(Stored dataset items)
※
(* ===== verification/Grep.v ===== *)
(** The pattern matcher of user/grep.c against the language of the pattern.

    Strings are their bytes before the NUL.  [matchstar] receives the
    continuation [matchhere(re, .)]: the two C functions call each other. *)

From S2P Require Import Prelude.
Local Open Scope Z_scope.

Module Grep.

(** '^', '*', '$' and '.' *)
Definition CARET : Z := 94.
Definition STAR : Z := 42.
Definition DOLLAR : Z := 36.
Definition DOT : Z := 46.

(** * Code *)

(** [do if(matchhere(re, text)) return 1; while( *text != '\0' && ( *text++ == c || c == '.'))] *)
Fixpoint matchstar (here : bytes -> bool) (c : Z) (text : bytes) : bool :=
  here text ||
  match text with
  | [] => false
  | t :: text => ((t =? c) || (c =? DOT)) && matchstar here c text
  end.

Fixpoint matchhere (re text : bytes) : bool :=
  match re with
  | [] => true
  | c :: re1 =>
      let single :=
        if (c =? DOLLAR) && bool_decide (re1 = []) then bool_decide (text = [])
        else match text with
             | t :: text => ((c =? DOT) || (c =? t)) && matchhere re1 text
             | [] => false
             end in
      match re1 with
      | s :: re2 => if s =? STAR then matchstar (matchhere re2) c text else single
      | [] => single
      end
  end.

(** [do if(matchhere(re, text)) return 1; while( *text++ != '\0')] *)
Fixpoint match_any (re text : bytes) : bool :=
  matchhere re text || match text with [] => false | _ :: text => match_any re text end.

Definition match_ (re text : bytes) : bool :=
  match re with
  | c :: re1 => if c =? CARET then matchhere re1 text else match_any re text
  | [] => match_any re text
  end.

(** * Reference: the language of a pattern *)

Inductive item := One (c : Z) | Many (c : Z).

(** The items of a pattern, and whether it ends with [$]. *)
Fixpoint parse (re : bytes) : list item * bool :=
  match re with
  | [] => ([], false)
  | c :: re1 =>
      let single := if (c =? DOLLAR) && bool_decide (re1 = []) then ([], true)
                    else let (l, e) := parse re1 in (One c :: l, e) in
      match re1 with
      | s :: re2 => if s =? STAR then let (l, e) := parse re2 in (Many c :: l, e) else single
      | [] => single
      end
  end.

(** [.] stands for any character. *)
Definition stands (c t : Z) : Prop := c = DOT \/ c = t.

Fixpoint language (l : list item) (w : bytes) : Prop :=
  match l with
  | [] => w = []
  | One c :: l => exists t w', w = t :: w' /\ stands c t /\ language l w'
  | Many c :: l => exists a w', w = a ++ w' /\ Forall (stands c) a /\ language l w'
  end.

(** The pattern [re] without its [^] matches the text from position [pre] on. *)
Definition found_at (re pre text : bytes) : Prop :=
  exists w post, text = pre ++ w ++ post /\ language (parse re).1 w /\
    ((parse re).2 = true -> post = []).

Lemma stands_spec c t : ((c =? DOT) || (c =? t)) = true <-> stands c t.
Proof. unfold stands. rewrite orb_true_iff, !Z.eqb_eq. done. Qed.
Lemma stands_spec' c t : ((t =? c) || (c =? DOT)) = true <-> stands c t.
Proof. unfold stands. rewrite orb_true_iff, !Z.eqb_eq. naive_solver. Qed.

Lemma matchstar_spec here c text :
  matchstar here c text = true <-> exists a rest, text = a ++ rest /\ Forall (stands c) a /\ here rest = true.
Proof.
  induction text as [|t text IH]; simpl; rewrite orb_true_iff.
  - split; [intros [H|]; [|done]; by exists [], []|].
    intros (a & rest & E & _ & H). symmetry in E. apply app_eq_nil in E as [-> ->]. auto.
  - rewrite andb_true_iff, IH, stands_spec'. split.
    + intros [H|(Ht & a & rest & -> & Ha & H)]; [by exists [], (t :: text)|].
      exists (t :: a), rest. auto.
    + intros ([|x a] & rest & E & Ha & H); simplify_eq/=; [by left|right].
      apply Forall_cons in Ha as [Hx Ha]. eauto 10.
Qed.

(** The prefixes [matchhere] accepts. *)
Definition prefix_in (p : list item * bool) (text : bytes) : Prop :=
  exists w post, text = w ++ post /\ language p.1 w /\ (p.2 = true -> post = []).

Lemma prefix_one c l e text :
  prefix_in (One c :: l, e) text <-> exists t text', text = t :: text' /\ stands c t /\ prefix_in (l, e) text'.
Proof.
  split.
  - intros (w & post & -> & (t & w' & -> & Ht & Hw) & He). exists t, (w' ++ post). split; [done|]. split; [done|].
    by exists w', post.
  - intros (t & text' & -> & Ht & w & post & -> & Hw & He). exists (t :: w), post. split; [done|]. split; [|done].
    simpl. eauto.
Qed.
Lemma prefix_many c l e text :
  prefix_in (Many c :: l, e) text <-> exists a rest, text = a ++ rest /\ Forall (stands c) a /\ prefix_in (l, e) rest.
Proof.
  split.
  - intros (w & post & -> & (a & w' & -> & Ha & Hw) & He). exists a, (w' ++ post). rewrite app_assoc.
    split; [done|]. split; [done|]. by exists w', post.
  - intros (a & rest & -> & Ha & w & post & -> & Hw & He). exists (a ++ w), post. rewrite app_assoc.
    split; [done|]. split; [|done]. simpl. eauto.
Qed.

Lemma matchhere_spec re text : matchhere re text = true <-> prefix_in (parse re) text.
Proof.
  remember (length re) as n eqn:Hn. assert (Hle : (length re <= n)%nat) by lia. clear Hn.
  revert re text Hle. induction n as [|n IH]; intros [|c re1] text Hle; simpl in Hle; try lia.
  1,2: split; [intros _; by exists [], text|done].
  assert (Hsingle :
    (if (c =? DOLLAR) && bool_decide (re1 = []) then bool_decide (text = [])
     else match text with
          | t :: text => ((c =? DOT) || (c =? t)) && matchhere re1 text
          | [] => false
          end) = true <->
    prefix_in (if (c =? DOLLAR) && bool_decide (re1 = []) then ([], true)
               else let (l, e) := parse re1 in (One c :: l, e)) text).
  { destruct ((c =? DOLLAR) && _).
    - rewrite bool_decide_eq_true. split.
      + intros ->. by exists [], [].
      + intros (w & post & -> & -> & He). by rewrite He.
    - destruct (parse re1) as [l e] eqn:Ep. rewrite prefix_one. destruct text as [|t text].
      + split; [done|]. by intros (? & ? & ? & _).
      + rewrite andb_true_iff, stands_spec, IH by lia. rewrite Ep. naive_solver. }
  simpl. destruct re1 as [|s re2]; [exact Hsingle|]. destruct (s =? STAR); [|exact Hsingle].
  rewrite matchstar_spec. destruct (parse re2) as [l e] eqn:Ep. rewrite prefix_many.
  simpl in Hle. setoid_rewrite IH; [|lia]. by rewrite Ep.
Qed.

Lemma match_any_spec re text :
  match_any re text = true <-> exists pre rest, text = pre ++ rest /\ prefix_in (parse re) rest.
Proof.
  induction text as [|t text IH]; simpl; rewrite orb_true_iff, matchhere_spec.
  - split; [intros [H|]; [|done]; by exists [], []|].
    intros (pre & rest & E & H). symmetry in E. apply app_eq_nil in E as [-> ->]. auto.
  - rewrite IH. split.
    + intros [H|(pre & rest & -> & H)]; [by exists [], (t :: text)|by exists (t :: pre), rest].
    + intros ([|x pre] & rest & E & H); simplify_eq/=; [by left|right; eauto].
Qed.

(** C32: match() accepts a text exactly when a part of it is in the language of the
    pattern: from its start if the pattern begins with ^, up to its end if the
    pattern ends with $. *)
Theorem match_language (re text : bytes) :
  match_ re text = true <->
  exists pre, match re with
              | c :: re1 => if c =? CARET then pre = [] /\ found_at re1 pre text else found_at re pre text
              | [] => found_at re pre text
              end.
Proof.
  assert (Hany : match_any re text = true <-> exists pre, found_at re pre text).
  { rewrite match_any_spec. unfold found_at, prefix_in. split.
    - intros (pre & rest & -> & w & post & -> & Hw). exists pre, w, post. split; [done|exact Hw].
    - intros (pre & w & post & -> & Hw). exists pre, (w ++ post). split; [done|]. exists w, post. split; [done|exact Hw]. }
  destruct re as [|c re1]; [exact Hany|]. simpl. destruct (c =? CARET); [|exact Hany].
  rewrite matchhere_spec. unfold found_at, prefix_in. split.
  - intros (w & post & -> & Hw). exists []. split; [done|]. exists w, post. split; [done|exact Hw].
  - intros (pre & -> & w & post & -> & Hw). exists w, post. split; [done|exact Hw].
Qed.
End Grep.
※
Exercise description: If a line falls between the first line of the entries and the line containing "(** [do if(matchhere(re, text)) return 1; while( *text++", or is one of those two, restate it word for word; leave all other lines out.

Exercise result:
(* ===== verification/Grep.v ===== *)
(** The pattern matcher of user/grep.c against the language of the pattern.

    Strings are their bytes before the NUL.  [matchstar] receives the
    continuation [matchhere(re, .)]: the two C functions call each other. *)

From S2P Require Import Prelude.
Local Open Scope Z_scope.

Module Grep.

(** '^', '*', '$' and '.' *)
Definition CARET : Z := 94.
Definition STAR : Z := 42.
Definition DOLLAR : Z := 36.
Definition DOT : Z := 46.

(** * Code *)

(** [do if(matchhere(re, text)) return 1; while( *text != '\0' && ( *text++ == c || c == '.'))] *)
Fixpoint matchstar (here : bytes -> bool) (c : Z) (text : bytes) : bool :=
  here text ||
  match text with
  | [] => false
  | t :: text => ((t =? c) || (c =? DOT)) && matchstar here c text
  end.

Fixpoint matchhere (re text : bytes) : bool :=
  match re with
  | [] => true
  | c :: re1 =>
      let single :=
        if (c =? DOLLAR) && bool_decide (re1 = []) then bool_decide (text = [])
        else match text with
             | t :: text => ((c =? DOT) || (c =? t)) && matchhere re1 text
             | [] => false
             end in
      match re1 with
      | s :: re2 => if s =? STAR then matchstar (matchhere re2) c text else single
      | [] => single
      end
  end.

(** [do if(matchhere(re, text)) return 1; while( *text++ != '\0')] *)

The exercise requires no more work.